Il est allé expliquer sur les plateaux de VTM hier pourquoi la déclaration de septembre était reportée. Il était le seul politique à s’exprimer. Il a mis ses couilles sur la table. Il assume la crise Sammy Madhi, c’est sa stratégie. Le CD&V est à 8% dans les sondages. Il est proche de la disparition. En Bête blessée, le nouveau président choisit de durcir ses positions.

C’est déjà lui qui avait donné l’ordre à Annelise Verlinden, la ministre de l’intérieur de solliciter l’avis de l’agence de contrôle nucléaire en urgence quelques jours avant la fermeture de Doel. En vain, c’était du brassage d’air. Mais cette demande, sans concertation avec ses partenaires a été très mal prise par plusieurs partenaires et par le Premier ministre. Pas grave, Sammy Madhi doit faire exister son parti.

Exister

Plusieurs médias flamands se demandent jusqu’où pourra aller cette crise ? Certains prêtent au CD&V l’envie de quitter le gouvernement. Car il a devant lui d’autres dossiers sur lesquels il est très exposé. En particulier le projet de ligne à haute tension Ventilus qui traverse de nombreuses communes dirigées par des CD&V et le dossier de l’azote dans l’agriculture qui horrifie le Boerenbond, historiquement lié au CD&V.

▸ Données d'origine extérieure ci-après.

(** ** The service ([ApprovalService]) *)
(** A decision and its event, in one transaction *)
Definition decide_body (id decision operator : string) (value : json) (key : option string) (uuid clock : string) (now now' : float) db
    : res (ApprovalRecord * DB) :=
  let! (r, db1) := decide id decision operator value key uuid now now' db in
  match ap_decision (ar_row r) with
  | Some t =>
      match loads t with
      | JDict d =>
          let! (_, db2) := ingest_in_transaction limits uuid clock now' d APPROVAL_SOURCE (ap_scope (ar_row r)) None db1 in
          Ok (r, db2)
      | _ => Raise (err AttributeError_ "get")
      end
  | None => Raise (err AssertionError_ "")
  end.
(** [mutate_protected]: the mutation and its event *)
Definition mutate_body (cfg : ProtectedConfig) (id action actor : string) (revision : Z) (key : string) (value : json)
    (assignee : option string) (uuid clock : string) (now : float) db : res (unit * DB) :=
  let! (request, _, _) := inspect cfg id db in
  let! (event, db1) := mutate cfg id action actor revision key value assignee now db in
  match event with
  | None => Ok (tt, db1)
  | Some e =>
      let! scope := field "event_scope" request in
      match scope with
      | JStr scope =>
          let! (_, db2) := ingest_in_transaction limits uuid clock now (Events.as_dict e) (ev_source e) scope None db1 in Ok (tt, db2)
      | _ => Raise (rejected "event delivery scope is invalid")
      end
  end.
(** The row after a transaction, which [assert] requires *)
Definition updated_record (id : string) (now : float) db : res ApprovalRecord * DB :=
  match get id now db with
  | Ok (Some r, db') => (Ok r, db')
  | Ok (None, db') => (Raise (err AssertionError_ ""), db')
  | Raise e => (Raise e, db)
  end.
(** [original_expiry]: the sweep of [expire_due], and not an actor, asks *)
Definition mutate_protected (id action actor : string) (revision : option Z) (key : option string) (value : json)
    (assignee : option string) (original_expiry : bool) (uuid clock : string) (now : float) db : res ApprovalRecord * DB :=
  match protected with
  | None => (Raise (unauthorized "protected approval service is unavailable"), db)
  | Some cfg =>
      match revision, key with
      | Some revision, Some key =>
          match (reject! String.eqb key "" with approval_invalid "protected approval requires actor, revision and idempotency key" in
                 reject! String.eqb action "expired" && negb original_expiry
                   with unauthorized "approval expiry is controlled by its original deadline" in
                 let! _ := bounded_json value MAX_APPROVAL_VALUE_BYTES in Ok tt) with
          | Raise e => (Raise e, db)
          | Ok _ =>
              match event_transaction (mutate_body cfg id action actor revision key value assignee uuid clock now) db with
              | (Ok _, db1) => updated_record id now db1
              | (Raise e, db1) => (Raise e, db1)
              end
          end
      | _, _ => (Raise (approval_invalid "protected approval requires actor, revision and idempotency key"), db)
      end
  end.
(** [actor]: the principal of the bearer credentials, [None] for the operator's *)
Definition service_decide (id decision operator : string) (value : json) (key : option string) (revision : option Z)
    (actor : option Principal) (uuid clock : string) (now now' : float) db : res ApprovalRecord * DB :=
  match actor with
  | Some who =>
      if negb (String.eqb (p_identity who) operator)
      then (Raise (unauthorized "protected approval requires trusted actor credentials"), db)
      else if negb (is_some protected && contains_request id db)
      then (Raise (unauthorized "legacy approval requires its original operator authority"), db)
      else mutate_protected id decision (p_identity who) revision key value None false uuid clock now db
  | None =>
      match get id now db with
      | Raise e => (Raise e, db)
      | Ok (Some r, db1) =>
          if is_some (ar_revision r) then (Raise (unauthorized "protected approval requires trusted actor credentials"), db1)
          else event_transaction (decide_body id decision operator value key uuid clock now now') db1
      | Ok (None, db1) => event_transaction (decide_body id decision operator value key uuid clock now now') db1
      end
  end.
Definition visible_record (id : string) (actor : Principal) (now : float) db : res (ApprovalRecord * DB) :=
  let outside := unauthorized "approval is outside protected actor authority" in
  match protected with
  | None => Raise outside
  | Some cfg =>
      guard! contains_request id db else err ApprovalNotFound "approval not found" in
      let! (request, _, _) := inspect cfg id db in
      let! policy := field "policy" request in
      let! p := policy_from_value policy in
      guard! existsb (String.eqb (p_identity actor)) (policy_actors p) else outside in
      let! (record, db1) := get id now db in
      match record with Some r => Ok (r, db1) | None => Raise (err ApprovalNotFound "approval not found") end
  end.

(** *** The sweep of expired requests *)
Definition cursor : Type := option (float * string).
(** [ORDER BY a.expires_at, a.approval_id] *)
Definition expires_before (a b : string * (Z * float)) : bool :=
  fltb a.2.2 b.2.2 || (feqb a.2.2 b.2.2 && String.leb a.1 b.1).
Definition after_cursor (c : cursor) (x : string * (Z * float)) : bool :=
  match c with Some (t, id) => fltb t x.2.2 || (feqb x.2.2 t && String.ltb id x.1) | None => true end.
Definition due_request (now : float) db (kr : string * RequestRow) : option (string * (Z * float)) :=
  match approvals db !! kr.1 with
  | Some row =>
      match ap_expires_at row with
      | Some t => if String.eqb (ap_status row) "pending" && fleb t now then Some (kr.1, (rq_revision kr.2, t)) else None
      | None => None
      end
  | None => None
  end.
Definition due_page (c : cursor) (limit : Z) (now : float) db : list (string * (Z * float)) :=
  firstn (Z.to_nat limit)
    (sort_rows expires_before (filter (fun x => after_cursor c x = true) (omap (due_request now db) (map_to_list (requests db))))).
(** The page after the cursor, or once the first page again *)
Definition next_page (c : cursor) (limit : Z) (now : float) db : list (string * (Z * float)) * cursor :=
  match due_page c limit now db, c with
  | [], Some _ => (due_page None limit now db, None)
  | rows, c => (rows, c)
  end.
Record Sweep : Type := Sweep_ { sw_expired : Z; sw_cursor : cursor; sw_errors : list string }.
Definition allowed_codes : list string :=
  ["approval_authorization_error"; "approval_validation_error"; "configuration_error"; "workflow_execution_error";
   "event_validation_error"].
(** [deque(maxlen=100)] *)
Definition remember_error (s : string) (l : list string) : list string :=
  let l := (l ++ [s])%list in skipn (length l - 100) l.
Definition expire_row (uuid clock : string) (now : float) (acc : res Sweep * DB) (x : string * (Z * float)) : res Sweep * DB :=
  match acc with
  | (Raise e, db) => (Raise e, db)
  | (Ok s, db) =>
      let at_ := Some (x.2.2, x.1) in
      match mutate_protected x.1 "expired" EXPIRY_ACTOR (Some x.2.1) (Some ("expiry:" +:+ x.1)) JNull None true uuid clock now db with
      | (Ok _, db') => (Ok (Sweep_ (sw_expired s + 1) at_ (sw_errors s)), db')
      | (Raise e, db') =>
          if isinstance e ApprovalConflict then (Ok (Sweep_ (sw_expired s) at_ (sw_errors s)), db')
          else if isinstance e OwaError then
            let code := if existsb (String.eqb (exn_code e)) allowed_codes then exn_code e else "approval_expiry_rejected" in
            (Ok (Sweep_ (sw_expired s) at_ (remember_error code (sw_errors s))), db')
          else (Raise e, db')
      end
  end.
Definition expire_due (limit : Z) (c : cursor) (errors : list string) (uuid clock : string) (now : float) db : res Sweep * DB :=
  match protected with
  | None => (Ok (Sweep_ 0 c errors), db)
  | Some _ =>
      if negb ((1 <=? limit) && (limit <=? 1000)) then (Raise (approval_invalid "approval expiry scan bound is invalid"), db)
      else
        let '(rows, c') := next_page c limit now db in
        foldl (expire_row uuid clock now) (Ok (Sweep_ 0 c' errors), db) rows
  end.
End Store.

Mais ce scénario n’est pas le plus probable. Retirer la prise en pleine crise de l’énergie, sans mauvais jeux de mots, risque de jeter un froid. Cela pourrait aussi conduire à une guerre des barons au sein du parti.

La stratégie de Sammy Madhi se comprend. Le CD&V n’a plus grand-chose à perdre. Avec ce que prédisent les sondages, le CD&V ne sera plus incontournable en 2024. Le partenaire privilégié de la N-VA dans le futur sera certainement Vooruit de Conner Rousseau qui signe une véritable remontada dans les sondages.

Mais cette remontada des socialistes flamands est aussi le signe qu’il existe un espace au centre gauche alors que le centre droit et la droite sont saturés. En polarisant autour des allocations familiales et du social, Sammy Madhi choisit aussi une forme de recentrage. Recentrage sur l’ADN du parti (les familles), recentrage au centre gauche aussi.

Les prochains mois diront si ce recentrage tactique est confirmé, en particulier dans les dossiers fédéraux comme la réforme fiscale et le budget. Mais il est à peu près certain que chaque mois qui passe va rendre le CD&V plus nerveux.